2015年のノーベル医学生理学賞は、薬を開発した日本人に贈られた。北里大学特別栄誉教授の大村智さんだ。
「微生物が作っていてくれたんだけども、それを見つけてよかったなと思った」
大村さんは、アフリカを訪ねた時の思い出を噛みしめるように語った。自ら発見した薬が、現地の生活を一変させたことを実感したのだ。
大村さんらが静岡県・川奈のゴルフ場近くの土壌から見つけた新種の放線菌が生産する物質エバーメクチンは、米メルク社が、風土病であるオンコセルカ症(河川盲目症)の特効薬イベルメクチンとして開発。年間3億人以上が服用し、失明の危機から救われている。
●薬の種は微生物が生む
エバーメクチンは同社で改良され、まず1981年に家畜の抗寄生虫薬として発売された。83年には動物薬の売り上げトップに。

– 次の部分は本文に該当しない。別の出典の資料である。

Definition set_templates f (s : TStore) : TStore :=
  {| templates := f (templates s); template_history := template_history s; review_tasks := review_tasks s;
     approval_tasks := approval_tasks s; credentials := credentials s; template_events := template_events s |}.
Definition set_history f (s : TStore) : TStore :=
  {| templates := templates s; template_history := f (template_history s); review_tasks := review_tasks s;
     approval_tasks := approval_tasks s; credentials := credentials s; template_events := template_events s |}.
Definition set_review_tasks f (s : TStore) : TStore :=
  {| templates := templates s; template_history := template_history s; review_tasks := f (review_tasks s);
     approval_tasks := approval_tasks s; credentials := credentials s; template_events := template_events s |}.
Definition set_approval_tasks f (s : TStore) : TStore :=
  {| templates := templates s; template_history := template_history s; review_tasks := review_tasks s;
     approval_tasks := f (approval_tasks s); credentials := credentials s; template_events := template_events s |}.
Definition set_credentials f (s : TStore) : TStore :=
  {| templates := templates s; template_history := template_history s; review_tasks := review_tasks s;
     approval_tasks := approval_tasks s; credentials := f (credentials s); template_events := template_events s |}.
Definition set_events f (s : TStore) : TStore :=
  {| templates := templates s; template_history := template_history s; review_tasks := review_tasks s;
     approval_tasks := approval_tasks s; credentials := credentials s; template_events := f (template_events s) |}.

Definition no_templates : TStore :=
  {| templates := ∅; template_history := []; review_tasks := []; approval_tasks := []; credentials := [];
     template_events := [] |}.

(** The clock, [base.GenerateID] and DCS_PUBLIC_URL. *)
Record TEnv := {
  te_now : Z;
  te_generated : result string;
  te_public_url : string
}.

Notation TTx := (Txn TEnv TStore).

Definition clock : TTx Z := query (λ e _, te_now e).

(** internal/base/event/eventpersistence.go [Create]. *)
Definition Create_event (evt : TemplateEvent) : TTx () :=
  if bool_decide (te_type evt = EmptyString) then raise (Errorf "event type cannot be empty")
  else if bool_decide (te_did evt = EmptyString) then raise (Errorf "did cannot be empty")
  else exec (λ _, set_events (λ l, l ++ [evt])).

(** ** Triggers *)
Definition with_columns (c : ContractTemplate) (r : TemplateRow) : TemplateRow :=
  {| columns := c; content_updated_at := content_updated_at r; render := render r |}.
Definition with_content_stamp (t : Z) (r : TemplateRow) : TemplateRow :=
  {| columns := columns r; content_updated_at := t; render := render r |}.
Definition with_render (p : TemplatePDF) (r : TemplateRow) : TemplateRow :=
  {| columns := columns r; content_updated_at := content_updated_at r; render := p |}.
Definition with_updated_at (t : Z) (c : ContractTemplate) : ContractTemplate :=
  {| ct_did := ct_did c; ct_version := ct_version c; ct_state := ct_state c;
     ct_template_type := ct_template_type c; ct_name := ct_name c; ct_description := ct_description c;
     ct_created_by := ct_created_by c; ct_created_at := ct_created_at c; ct_updated_at := t;
     ct_template_data := ct_template_data c; ct_base_template := ct_base_template c |}.

(** contract_templates_content_updated_at. *)
Definition content_stamp (now : Z) (old new : TemplateRow) : TemplateRow :=
  if bool_decide (ct_template_data (columns new) = ct_template_data (columns old)) then new
  else with_content_stamp now new.

(** What [to_jsonb(NEW) - 'updated_at' - 'pdf_...'] keeps. *)
Definition business_columns (r : TemplateRow) : TemplateRow :=
  with_render no_render (with_columns (with_updated_at 0 (columns r)) r).

(** contract_templates_update_updated_at. *)
Definition update_updated_at_column (now : Z) (old new : TemplateRow) : TemplateRow :=
  if bool_decide (ct_updated_at (columns new) = ct_updated_at (columns old))
     && negb (bool_decide (business_columns new = business_columns old))
  then with_columns (with_updated_at now (columns new)) new
  else new.

(** BEFORE UPDATE triggers fire in the order of their names. *)
Definition before_update (now : Z) (old new : TemplateRow) : TemplateRow :=
  update_updated_at_column now old (content_stamp now old new).

(** ** contract_templates *)
Definition template_rows (s : TStore) : list ContractTemplate := columns <$> (map_to_list (templates s)).*2.

(** [state IN ('REGISTERED', 'PUBLISHED')]. *)
Definition is_active (st : ContractTemplateState) : bool := bool_decide (st ∈ [Registered; Published]).

(** SQL equality of nullable columns, as a condition. *)
Definition same_lineage (a b : option string) : bool :=
  match a, b with Some x, Some y => bool_decide (x = y) | _, _ => false end.

Definition max_int4 : Z := 2 ^ 31 - 1.

Module TemplateRepo.

Definition insert_row (row : TemplateRow) : TTx () :=
  let did := ct_did (columns row) in
  _ ← reject_if (bool_decide (did = EmptyString)) (PgError "chk_did_not_empty");
  old ← query (λ _ s, templates s !! did);
  match old with
  | Some _ => raise (PgError "pk_contract_templates")
  | None => exec (λ _, set_templates (insert did row))
  end.

(** [UPDATE contract_templates SET ... WHERE did = $1]. *)
Definition update_row (did : string) (f : TemplateRow → TemplateRow) : TTx () :=
  exec (λ e, set_templates (alter (λ row, before_update (te_now e) row (f row)) did)).

Definition with_state (st : ContractTemplateState) (r : TemplateRow) : TemplateRow :=
  let c := columns r in
  with_columns
    {| ct_did := ct_did c; ct_version := ct_version c; ct_state := st; ct_template_type := ct_template_type c;
       ct_name := ct_name c; ct_description := ct_description c; ct_created_by := ct_created_by c;
       ct_created_at := ct_created_at c; ct_updated_at := ct_updated_at c;
       ct_template_data := ct_template_data c; ct_base_template := ct_base_template c |} r.

(** The columns the CTE [source] computes. *)
Definition new_version (c : ContractTemplate) : Z :=
  if is_active (ct_state c) then ct_version c + 1 else 1.
Definition new_base_template (copyDID : string) (c : ContractTemplate) : option string :=
  if is_active (ct_state c) then ct_base_template c else Some copyDID.

Definition version_taken (base : option string) (version : Z) (s : TStore) : bool :=
  existsb (λ ct, same_lineage (ct_base_template ct) base && bool_decide (ct_version ct = version)
                 && is_active (ct_state ct)) (template_rows s).

Definition CopyFromDID (did copyDID : string) : TTx Z :=
  source ← query (λ _ s, columns <$> templates s !! did);
  match source with
  | None => raise (Errorf "template with did not found")
  | Some c =>
      let version := new_version c in
      let base := new_base_template copyDID c in
      _ ← reject_if (max_int4 <? version) (PgError "integer out of range");
      taken ← query (λ _ s, version_taken base version s);
      _ ← reject_if (bool_decide (is_Some base) && taken)
            (Errorf "could not create new version for did: a template with the same version already exists in state REGISTERED or PUBLISHED");
      t ← clock;
      _ ← insert_row
            {| columns :=
                 {| ct_did := copyDID; ct_version := version; ct_state := Draft;
                    ct_template_type := ct_template_type c; ct_name := ct_name c;
                    ct_description := ct_description c; ct_created_by := ct_created_by c;
                    ct_created_at := t; ct_updated_at := t; ct_template_data := ct_template_data c;
                    ct_base_template := base |};
               content_updated_at := t; render := no_render |};
      mret version
  end.

Definition CreateHistoryEntryForDID (did : string) : TTx () :=
  exec (λ _ s,
    match templates s !! did with
    | Some row => set_history (λ l, l ++ [columns row]) s
    | None => s
    end).

Definition ReadHistoryByDID (did : string) : TTx (list ContractTemplate) :=
  query (λ _ s, rows_where (λ h, bool_decide (ct_did h = did)) (template_history s)).

(** The columns [Create] does not name take their defaults. *)
Definition Create (data : ContractTemplate) : TTx Z :=
  t ← clock;
  _ ← reject_if (negb (bool_decide (ct_template_type data ∈ template_types))) (PgError "contract_template_type");
  _ ← insert_row
        {| columns :=
             {| ct_did := ct_did data; ct_version := 1; ct_state := ct_state data;
                ct_template_type := ct_template_type data; ct_name := ct_name data;
                ct_description := ct_description data; ct_created_by := ct_created_by data;
                ct_created_at := t; ct_updated_at := t; ct_template_data := ct_template_data data;
                ct_base_template := Some (ct_did data) |};
           content_updated_at := t; render := no_render |};
  mret t.

Definition ReadDataByID (did : string) : TTx ContractTemplate := λ e s,
  match templates s !! did with
  | Some row => Ok (columns row, s)
  | None => Err (Wrapf "%w: did=" (Sentinel ErrContractTemplateNotFound))
  end.

(** did, version, state, created_by and the two clocks of the row. *)
Definition ReadProcessDataByDID (did : string) : TTx TemplateRow := λ e s,
  match templates s !! did with
  | Some row => Ok (row, s)
  | None => Err (Errorf "contract template with DID")
  end.

Definition conflicting (c : ContractTemplate) (s : TStore) : bool :=
  existsb (λ other, bool_decide (ct_version other = ct_version c)
                    && same_lineage (ct_base_template other) (ct_base_template c)
                    && is_active (ct_state other)
                    && negb (bool_decide (ct_did other = ct_did c))) (template_rows s).

Definition UpdateState (did : string) (state : ContractTemplateState) : TTx () :=
  row ← query (λ _ s, templates s !! did);
  match row with
  | Some r =>
      conflict ← query (λ _ s, conflicting (columns r) s);
      if is_active state && conflict
      then raise (Errorf "could not update state for DID: not found or conflicting version already active")
      else update_row did (with_state state)
  | None => raise (Errorf "could not update state for DID: not found or conflicting version already active")
  end.

(** COALESCE of the render columns. *)
Definition ReadPDFState (did : string) : TTx (string * string * string * string) := λ e s,
  match templates s !! did with
  | Some row =>
      let p := render row in
      Ok ((default EmptyString (pdf_ipfs_cid p), default EmptyString (pdf_renderer_version p),
           default EmptyString (pdf_c2pa_state p), default EmptyString (pdf_payload_hash p)), s)
  | None => Err (Errorf "sql: no rows in result set")
  end.

Definition missing_pdf (p : TemplatePDF) : bool :=
  bool_decide (default EmptyString (pdf_ipfs_cid p) = EmptyString).
Lemma moves_state r did st e s u s' :
  TemplateRepo.UpdateState did st e s = Ok (u, s') →
  subject r = Some did →
  (∀ row, templates s !! did = Some row → goes r (ct_state (columns row)) st = true) → moves_within r s s'.
Proof.
  intros (row & E & _ & ->)%UpdateState_Ok Hsub Hedge. eapply template_moves_at; [by apply views_update|].
  rewrite views_lookup, E. cbn [fmap option_fmap option_map].
  change (view (TemplateRepo.with_state st row)) with (enters st (view row)). constructor; [done|]. by apply Hedge.
Qed.

Lemma moves_content r data e s u s' :
  TemplateRepo.u_state data = EmptyString → TemplateRepo.Update data e s = Ok (u, s') →
  subject r = Some (TemplateRepo.u_did data) →
  (∀ row, templates s !! TemplateRepo.u_did data = Some row → edits r (ct_state (columns row)) = true) → moves_within r s s'.
Proof.
  intros Hs (l & _ & Hl & ->)%Update_Ok Hsub Hed; [|done].
  destruct (templates s !! TemplateRepo.u_did data) as [row|] eqn:E.
  - eapply template_moves_at; [by apply views_update|]. destruct (assign_view row l Hl) as [content ->].
    rewrite views_lookup, E. cbn [fmap option_fmap option_map]. constructor; [done|]. by apply Hed.
  - apply (moves_then _ _ s); [apply moves_refl|]. by apply views_update_none.
Qed.

(** ** What each request may do *)
Lemma ReadProcessData_Ok did e s row s' :
  TemplateRepo.ReadProcessDataByDID did e s = Ok (row, s') → templates s !! did = Some row ∧ s' = s.
Proof. unfold TemplateRepo.ReadProcessDataByDID. case_match; naive_solver. Qed.

Lemma ReadDataByID_Ok did e s c s' :
  TemplateRepo.ReadDataByID did e s = Ok (c, s') → ∃ row, templates s !! did = Some row ∧ c = columns row ∧ s' = s.
Proof. unfold TemplateRepo.ReadDataByID. case_match; naive_solver. Qed.

Lemma frames_Ok {E S A B} (f : S → B) (m : Txn E S A) e s a s' : frames f m → m e s = Ok (a, s') → f s' = f s.
Proof. intros Hm H. by apply (Hm _ _ _ _ H). Qed.

Lemma observes_Ok {E S A} (m : Txn E S A) e s a s' : observes m → m e s = Ok (a, s') → s' = s.
Proof. intros Hm H. by apply (Hm _ _ _ _ H). Qed.

(** The projections that only one group of statements writes. *)
Lemma templates_tasks tbl s g : templates (TaskRepo.set_tasks tbl g s) = templates s.
Proof. by destruct tbl. Qed.
Lemma credentials_tasks tbl s g : credentials (TaskRepo.set_tasks tbl g s) = credentials s.
Proof. by destruct tbl. Qed.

世界中で食料と皮革の増産につながり、犬のフィラリア症などの予防薬としてペットにも多用された。
大村さんらのグループでは、微生物が作り出す500種近い物質を発見、うち26の化合物が医薬品や農薬、研究用の試薬に使われている。イベルメクチンは無償供与されたが、それ以外から得た特許料で、病院設立や北里研究所の再建を成し遂げた。
「微生物は何万年も前から物質を作っている。そこには病気を治すものもある」
と、大村さんが言う通り、土壌を採取して微生物を培養し、新規物質を探すのは、創薬の“王道”でもある。最初の抗生物質ペニシリンは青カビから、結核の特効薬となったストレプトマイシンは放線菌から発見され、発見者のフレミングとワクスマンもノーベル賞を受賞している。